§ DATA RECORDS:
..............................

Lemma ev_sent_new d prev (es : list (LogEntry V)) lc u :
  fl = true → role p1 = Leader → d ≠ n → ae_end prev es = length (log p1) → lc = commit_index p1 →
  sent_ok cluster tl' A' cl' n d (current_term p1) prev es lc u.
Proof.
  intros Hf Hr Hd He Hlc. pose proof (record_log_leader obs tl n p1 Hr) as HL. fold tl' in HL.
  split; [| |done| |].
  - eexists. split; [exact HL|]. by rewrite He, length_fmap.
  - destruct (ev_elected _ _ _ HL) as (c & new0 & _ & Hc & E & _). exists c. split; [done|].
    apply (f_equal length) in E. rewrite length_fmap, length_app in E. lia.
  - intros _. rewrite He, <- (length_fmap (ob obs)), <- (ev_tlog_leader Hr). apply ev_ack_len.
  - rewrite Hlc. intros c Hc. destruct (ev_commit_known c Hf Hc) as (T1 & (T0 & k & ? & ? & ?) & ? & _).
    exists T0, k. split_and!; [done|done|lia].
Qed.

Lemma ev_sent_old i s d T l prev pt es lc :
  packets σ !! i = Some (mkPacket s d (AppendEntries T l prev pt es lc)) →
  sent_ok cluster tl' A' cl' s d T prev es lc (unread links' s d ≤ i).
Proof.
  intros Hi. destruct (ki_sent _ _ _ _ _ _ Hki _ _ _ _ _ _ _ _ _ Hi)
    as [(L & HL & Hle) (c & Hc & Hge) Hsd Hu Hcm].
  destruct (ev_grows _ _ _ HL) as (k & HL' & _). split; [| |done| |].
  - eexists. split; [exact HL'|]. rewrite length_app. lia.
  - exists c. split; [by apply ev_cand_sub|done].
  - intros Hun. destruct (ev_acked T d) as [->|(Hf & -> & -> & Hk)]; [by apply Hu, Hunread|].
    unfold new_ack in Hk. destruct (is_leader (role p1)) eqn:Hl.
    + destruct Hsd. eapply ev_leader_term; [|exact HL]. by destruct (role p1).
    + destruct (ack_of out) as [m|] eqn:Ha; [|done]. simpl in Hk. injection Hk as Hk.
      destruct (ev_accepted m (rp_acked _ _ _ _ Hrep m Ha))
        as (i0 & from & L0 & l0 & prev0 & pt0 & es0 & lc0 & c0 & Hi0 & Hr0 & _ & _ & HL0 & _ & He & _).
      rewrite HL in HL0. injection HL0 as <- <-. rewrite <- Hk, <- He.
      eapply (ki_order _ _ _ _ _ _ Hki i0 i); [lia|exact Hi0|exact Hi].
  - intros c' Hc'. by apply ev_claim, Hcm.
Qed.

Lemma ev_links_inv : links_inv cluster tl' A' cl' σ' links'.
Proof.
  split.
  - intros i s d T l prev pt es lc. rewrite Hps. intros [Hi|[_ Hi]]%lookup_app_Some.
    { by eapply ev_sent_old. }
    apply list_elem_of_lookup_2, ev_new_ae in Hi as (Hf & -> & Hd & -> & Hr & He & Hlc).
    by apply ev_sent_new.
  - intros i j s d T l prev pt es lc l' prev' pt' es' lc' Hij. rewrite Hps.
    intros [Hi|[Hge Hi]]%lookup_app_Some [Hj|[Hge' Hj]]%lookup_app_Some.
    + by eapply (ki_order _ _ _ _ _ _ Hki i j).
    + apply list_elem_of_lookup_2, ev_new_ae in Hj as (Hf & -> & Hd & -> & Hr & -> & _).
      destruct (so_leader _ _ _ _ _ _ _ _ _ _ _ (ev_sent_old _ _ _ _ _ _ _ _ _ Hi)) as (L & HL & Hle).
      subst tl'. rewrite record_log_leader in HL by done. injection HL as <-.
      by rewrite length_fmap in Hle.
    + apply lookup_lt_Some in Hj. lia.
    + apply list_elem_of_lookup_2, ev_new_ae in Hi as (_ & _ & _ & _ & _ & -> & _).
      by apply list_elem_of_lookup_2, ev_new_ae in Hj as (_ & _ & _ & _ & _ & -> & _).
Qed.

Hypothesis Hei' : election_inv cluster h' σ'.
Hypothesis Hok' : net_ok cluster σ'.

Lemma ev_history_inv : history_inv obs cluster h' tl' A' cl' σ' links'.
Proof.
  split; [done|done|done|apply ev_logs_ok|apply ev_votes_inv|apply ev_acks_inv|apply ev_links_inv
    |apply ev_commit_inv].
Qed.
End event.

..............................

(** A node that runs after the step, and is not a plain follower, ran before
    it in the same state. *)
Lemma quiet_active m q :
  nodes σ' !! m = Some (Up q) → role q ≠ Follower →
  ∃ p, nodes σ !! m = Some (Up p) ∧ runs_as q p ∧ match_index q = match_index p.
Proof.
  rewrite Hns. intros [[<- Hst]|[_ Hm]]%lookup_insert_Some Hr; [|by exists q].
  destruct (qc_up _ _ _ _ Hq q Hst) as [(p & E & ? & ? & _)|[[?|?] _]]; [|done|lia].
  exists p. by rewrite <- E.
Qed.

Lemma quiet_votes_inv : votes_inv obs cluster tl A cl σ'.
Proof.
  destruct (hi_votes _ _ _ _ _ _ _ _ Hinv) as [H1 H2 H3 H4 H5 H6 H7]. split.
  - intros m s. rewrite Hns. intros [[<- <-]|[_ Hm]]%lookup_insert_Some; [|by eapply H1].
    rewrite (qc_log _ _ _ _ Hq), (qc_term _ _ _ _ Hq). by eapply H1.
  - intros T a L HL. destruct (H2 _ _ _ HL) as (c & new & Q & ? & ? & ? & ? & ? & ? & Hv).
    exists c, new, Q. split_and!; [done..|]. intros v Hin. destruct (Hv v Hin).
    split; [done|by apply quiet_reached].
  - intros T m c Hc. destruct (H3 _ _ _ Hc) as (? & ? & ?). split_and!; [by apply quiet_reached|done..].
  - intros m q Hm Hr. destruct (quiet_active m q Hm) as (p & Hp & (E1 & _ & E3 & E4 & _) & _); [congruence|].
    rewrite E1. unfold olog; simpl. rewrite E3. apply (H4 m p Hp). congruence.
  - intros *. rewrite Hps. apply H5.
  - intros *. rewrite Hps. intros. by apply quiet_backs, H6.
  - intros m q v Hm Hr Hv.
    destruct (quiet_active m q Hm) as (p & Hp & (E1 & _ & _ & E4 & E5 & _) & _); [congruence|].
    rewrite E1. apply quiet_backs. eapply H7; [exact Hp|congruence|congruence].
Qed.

..............................

§ WHAT YOU ARE ASKED TO DO: Find the line with "Lemma ev_sent_new d" in the entries above. Retype it and each line after it, exactly, through the line with "destruct (ev_accepted m", and stop there.

§ SOLUTION FOR THIS TASK:
Lemma ev_sent_new d prev (es : list (LogEntry V)) lc u :
  fl = true → role p1 = Leader → d ≠ n → ae_end prev es = length (log p1) → lc = commit_index p1 →
  sent_ok cluster tl' A' cl' n d (current_term p1) prev es lc u.
Proof.
  intros Hf Hr Hd He Hlc. pose proof (record_log_leader obs tl n p1 Hr) as HL. fold tl' in HL.
  split; [| |done| |].
  - eexists. split; [exact HL|]. by rewrite He, length_fmap.
  - destruct (ev_elected _ _ _ HL) as (c & new0 & _ & Hc & E & _). exists c. split; [done|].
    apply (f_equal length) in E. rewrite length_fmap, length_app in E. lia.
  - intros _. rewrite He, <- (length_fmap (ob obs)), <- (ev_tlog_leader Hr). apply ev_ack_len.
  - rewrite Hlc. intros c Hc. destruct (ev_commit_known c Hf Hc) as (T1 & (T0 & k & ? & ? & ?) & ? & _).
    exists T0, k. split_and!; [done|done|lia].
Qed.

Lemma ev_sent_old i s d T l prev pt es lc :
  packets σ !! i = Some (mkPacket s d (AppendEntries T l prev pt es lc)) →
  sent_ok cluster tl' A' cl' s d T prev es lc (unread links' s d ≤ i).
Proof.
  intros Hi. destruct (ki_sent _ _ _ _ _ _ Hki _ _ _ _ _ _ _ _ _ Hi)
    as [(L & HL & Hle) (c & Hc & Hge) Hsd Hu Hcm].
  destruct (ev_grows _ _ _ HL) as (k & HL' & _). split; [| |done| |].
  - eexists. split; [exact HL'|]. rewrite length_app. lia.
  - exists c. split; [by apply ev_cand_sub|done].
  - intros Hun. destruct (ev_acked T d) as [->|(Hf & -> & -> & Hk)]; [by apply Hu, Hunread|].
    unfold new_ack in Hk. destruct (is_leader (role p1)) eqn:Hl.
    + destruct Hsd. eapply ev_leader_term; [|exact HL]. by destruct (role p1).
    + destruct (ack_of out) as [m|] eqn:Ha; [|done]. simpl in Hk. injection Hk as Hk.
      destruct (ev_accepted m (rp_acked _ _ _ _ Hrep m Ha))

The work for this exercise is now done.